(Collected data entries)
###
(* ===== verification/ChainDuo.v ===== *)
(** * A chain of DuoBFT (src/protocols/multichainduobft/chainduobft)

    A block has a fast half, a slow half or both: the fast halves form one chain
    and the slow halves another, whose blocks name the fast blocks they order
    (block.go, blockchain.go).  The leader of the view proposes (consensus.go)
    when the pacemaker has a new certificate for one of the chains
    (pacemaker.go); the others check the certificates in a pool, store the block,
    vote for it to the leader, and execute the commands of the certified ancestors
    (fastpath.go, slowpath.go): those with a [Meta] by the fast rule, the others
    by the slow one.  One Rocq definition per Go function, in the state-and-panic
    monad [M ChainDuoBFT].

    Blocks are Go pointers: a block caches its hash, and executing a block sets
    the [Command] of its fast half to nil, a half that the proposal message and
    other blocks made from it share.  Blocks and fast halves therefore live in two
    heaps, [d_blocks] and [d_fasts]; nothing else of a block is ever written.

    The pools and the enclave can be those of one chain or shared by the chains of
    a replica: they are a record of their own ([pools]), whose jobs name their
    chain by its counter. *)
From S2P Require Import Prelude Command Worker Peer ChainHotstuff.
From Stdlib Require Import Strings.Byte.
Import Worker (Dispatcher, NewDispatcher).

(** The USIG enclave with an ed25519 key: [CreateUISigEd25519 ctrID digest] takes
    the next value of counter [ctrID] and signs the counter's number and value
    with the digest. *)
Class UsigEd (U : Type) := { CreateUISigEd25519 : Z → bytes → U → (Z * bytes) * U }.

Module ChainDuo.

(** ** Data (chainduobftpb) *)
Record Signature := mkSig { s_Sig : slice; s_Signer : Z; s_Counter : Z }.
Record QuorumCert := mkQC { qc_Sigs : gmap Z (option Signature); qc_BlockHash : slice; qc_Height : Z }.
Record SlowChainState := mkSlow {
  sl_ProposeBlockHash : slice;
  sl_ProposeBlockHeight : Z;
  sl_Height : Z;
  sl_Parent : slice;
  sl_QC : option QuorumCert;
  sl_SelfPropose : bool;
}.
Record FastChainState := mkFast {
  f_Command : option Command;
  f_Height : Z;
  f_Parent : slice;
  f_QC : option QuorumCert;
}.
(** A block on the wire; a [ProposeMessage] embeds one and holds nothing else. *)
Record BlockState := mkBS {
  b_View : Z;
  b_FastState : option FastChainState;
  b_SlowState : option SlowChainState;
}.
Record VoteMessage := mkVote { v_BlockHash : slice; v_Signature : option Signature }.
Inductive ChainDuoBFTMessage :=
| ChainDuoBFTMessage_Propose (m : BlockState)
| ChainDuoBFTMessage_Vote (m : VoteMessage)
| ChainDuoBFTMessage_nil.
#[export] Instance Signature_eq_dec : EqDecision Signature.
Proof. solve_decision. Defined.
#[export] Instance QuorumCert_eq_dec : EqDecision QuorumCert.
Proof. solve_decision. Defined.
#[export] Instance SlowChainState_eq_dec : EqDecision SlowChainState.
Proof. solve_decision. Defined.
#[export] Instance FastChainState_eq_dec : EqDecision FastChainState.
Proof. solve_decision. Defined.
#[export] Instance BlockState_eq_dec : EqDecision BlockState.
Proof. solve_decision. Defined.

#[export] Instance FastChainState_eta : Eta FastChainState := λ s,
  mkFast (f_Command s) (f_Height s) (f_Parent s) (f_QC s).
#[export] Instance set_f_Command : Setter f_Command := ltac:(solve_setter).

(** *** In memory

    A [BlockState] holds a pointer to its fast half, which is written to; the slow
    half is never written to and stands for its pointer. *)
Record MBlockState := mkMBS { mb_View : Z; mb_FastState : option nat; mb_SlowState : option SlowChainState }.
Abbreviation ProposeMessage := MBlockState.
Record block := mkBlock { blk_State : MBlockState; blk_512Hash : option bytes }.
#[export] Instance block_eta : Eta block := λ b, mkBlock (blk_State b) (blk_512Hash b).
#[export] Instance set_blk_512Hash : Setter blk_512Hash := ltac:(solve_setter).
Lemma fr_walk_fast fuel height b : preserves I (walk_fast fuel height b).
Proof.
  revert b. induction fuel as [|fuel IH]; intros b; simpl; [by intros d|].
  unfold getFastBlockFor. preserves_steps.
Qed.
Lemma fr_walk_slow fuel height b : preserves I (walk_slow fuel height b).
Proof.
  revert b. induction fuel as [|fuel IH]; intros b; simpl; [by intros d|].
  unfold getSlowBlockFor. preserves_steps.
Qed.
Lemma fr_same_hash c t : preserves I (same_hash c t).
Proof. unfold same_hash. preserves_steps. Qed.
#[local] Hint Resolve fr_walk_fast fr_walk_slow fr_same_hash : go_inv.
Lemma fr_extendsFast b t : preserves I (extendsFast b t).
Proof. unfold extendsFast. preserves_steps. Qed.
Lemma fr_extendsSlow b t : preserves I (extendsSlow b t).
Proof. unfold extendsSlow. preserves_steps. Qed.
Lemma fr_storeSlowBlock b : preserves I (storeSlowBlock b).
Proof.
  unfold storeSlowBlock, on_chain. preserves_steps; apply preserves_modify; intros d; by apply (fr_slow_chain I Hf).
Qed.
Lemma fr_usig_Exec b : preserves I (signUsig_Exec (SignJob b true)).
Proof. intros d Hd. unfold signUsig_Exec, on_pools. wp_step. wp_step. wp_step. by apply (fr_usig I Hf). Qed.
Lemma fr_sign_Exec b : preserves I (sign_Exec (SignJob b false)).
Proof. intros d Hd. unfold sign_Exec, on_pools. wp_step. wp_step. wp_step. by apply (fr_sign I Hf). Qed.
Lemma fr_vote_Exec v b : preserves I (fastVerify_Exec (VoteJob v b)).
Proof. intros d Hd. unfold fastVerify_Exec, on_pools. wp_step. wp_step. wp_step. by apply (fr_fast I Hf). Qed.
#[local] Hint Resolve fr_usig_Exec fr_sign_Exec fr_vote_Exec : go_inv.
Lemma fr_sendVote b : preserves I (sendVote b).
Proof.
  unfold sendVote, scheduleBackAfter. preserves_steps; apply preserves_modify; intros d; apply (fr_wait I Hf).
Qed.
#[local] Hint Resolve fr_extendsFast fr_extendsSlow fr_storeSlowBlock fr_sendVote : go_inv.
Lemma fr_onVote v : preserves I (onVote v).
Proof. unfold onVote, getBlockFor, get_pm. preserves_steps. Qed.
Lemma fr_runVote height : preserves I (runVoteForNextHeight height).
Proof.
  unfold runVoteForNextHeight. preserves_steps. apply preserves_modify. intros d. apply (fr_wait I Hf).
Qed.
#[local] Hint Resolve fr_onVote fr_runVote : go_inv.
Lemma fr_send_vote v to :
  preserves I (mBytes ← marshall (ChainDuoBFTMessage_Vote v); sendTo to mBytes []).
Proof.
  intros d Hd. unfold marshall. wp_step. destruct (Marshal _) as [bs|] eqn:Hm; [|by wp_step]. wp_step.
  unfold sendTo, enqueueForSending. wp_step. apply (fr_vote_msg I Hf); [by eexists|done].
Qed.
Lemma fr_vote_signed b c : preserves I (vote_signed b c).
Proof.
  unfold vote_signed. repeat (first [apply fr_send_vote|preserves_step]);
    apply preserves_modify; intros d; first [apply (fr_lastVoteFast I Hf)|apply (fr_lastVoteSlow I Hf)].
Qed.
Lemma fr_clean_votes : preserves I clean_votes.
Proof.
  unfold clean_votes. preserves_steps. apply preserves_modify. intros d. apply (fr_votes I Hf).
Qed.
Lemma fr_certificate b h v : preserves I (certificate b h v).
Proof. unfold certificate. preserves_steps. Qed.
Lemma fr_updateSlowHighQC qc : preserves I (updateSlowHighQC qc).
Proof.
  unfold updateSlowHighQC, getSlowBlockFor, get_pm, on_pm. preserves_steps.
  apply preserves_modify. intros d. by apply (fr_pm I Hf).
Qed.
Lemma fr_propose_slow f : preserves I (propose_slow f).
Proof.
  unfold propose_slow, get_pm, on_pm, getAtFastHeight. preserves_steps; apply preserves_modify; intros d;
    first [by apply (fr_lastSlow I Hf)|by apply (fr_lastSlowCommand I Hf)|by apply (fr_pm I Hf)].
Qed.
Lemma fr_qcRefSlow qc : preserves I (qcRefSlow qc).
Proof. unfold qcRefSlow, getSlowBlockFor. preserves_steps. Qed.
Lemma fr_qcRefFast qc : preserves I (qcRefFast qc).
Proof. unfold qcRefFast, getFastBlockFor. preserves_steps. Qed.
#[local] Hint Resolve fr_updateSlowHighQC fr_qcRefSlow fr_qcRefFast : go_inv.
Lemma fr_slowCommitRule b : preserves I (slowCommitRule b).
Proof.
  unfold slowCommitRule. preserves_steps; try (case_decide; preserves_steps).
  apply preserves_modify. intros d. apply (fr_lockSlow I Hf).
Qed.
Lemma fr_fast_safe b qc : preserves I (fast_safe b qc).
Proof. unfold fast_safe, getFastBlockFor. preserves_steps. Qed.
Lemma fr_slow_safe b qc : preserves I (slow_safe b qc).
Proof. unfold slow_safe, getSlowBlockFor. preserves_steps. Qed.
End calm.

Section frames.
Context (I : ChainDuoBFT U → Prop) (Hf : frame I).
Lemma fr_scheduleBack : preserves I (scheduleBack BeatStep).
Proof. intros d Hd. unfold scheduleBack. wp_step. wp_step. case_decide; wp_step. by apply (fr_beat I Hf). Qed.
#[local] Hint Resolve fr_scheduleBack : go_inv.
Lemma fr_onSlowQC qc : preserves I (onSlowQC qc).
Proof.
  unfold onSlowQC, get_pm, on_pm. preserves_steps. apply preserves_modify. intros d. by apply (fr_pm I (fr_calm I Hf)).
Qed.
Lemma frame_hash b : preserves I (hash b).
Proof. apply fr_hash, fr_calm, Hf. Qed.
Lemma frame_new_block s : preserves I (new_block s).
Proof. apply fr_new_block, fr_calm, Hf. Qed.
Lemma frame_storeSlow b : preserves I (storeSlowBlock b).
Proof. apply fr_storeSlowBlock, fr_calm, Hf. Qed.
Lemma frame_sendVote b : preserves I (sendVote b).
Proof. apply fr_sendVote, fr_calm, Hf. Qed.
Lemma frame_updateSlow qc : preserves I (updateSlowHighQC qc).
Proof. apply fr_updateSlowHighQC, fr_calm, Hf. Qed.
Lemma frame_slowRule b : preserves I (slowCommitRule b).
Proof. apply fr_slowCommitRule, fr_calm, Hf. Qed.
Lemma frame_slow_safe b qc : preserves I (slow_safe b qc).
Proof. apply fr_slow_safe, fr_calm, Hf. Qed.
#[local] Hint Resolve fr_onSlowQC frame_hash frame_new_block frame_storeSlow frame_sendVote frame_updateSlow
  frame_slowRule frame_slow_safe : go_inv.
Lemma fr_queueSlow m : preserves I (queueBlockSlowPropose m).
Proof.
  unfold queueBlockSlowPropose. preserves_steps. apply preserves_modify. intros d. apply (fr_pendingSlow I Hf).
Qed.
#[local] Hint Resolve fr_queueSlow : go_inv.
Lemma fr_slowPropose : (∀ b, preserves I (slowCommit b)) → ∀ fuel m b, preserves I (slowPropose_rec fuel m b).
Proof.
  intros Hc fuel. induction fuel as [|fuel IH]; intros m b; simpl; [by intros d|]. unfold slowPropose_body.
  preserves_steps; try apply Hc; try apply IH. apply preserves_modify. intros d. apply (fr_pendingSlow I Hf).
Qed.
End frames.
###
• WHAT TO DO:
Reproduce only the lines above, starting at the line with "apply preserves_modify. intros d. apply (fr_lockSlow" and ending at the line with "Proof. apply fr_updateSlowHighQC, fr_calm, Hf.", exactly as written.

• RESULT FOR THIS EXERCISE:
  apply preserves_modify. intros d. apply (fr_lockSlow I Hf).
Qed.
Lemma fr_fast_safe b qc : preserves I (fast_safe b qc).
Proof. unfold fast_safe, getFastBlockFor. preserves_steps. Qed.
Lemma fr_slow_safe b qc : preserves I (slow_safe b qc).
Proof. unfold slow_safe, getSlowBlockFor. preserves_steps. Qed.
End calm.

Section frames.
Context (I : ChainDuoBFT U → Prop) (Hf : frame I).
Lemma fr_scheduleBack : preserves I (scheduleBack BeatStep).
Proof. intros d Hd. unfold scheduleBack. wp_step. wp_step. case_decide; wp_step. by apply (fr_beat I Hf). Qed.
#[local] Hint Resolve fr_scheduleBack : go_inv.
Lemma fr_onSlowQC qc : preserves I (onSlowQC qc).
Proof.
  unfold onSlowQC, get_pm, on_pm. preserves_steps. apply preserves_modify. intros d. by apply (fr_pm I (fr_calm I Hf)).
Qed.
Lemma frame_hash b : preserves I (hash b).
Proof. apply fr_hash, fr_calm, Hf. Qed.
Lemma frame_new_block s : preserves I (new_block s).
Proof. apply fr_new_block, fr_calm, Hf. Qed.
Lemma frame_storeSlow b : preserves I (storeSlowBlock b).
Proof. apply fr_storeSlowBlock, fr_calm, Hf. Qed.
Lemma frame_sendVote b : preserves I (sendVote b).
Proof. apply fr_sendVote, fr_calm, Hf. Qed.
Lemma frame_updateSlow qc : preserves I (updateSlowHighQC qc).
Proof. apply fr_updateSlowHighQC, fr_calm, Hf. Qed.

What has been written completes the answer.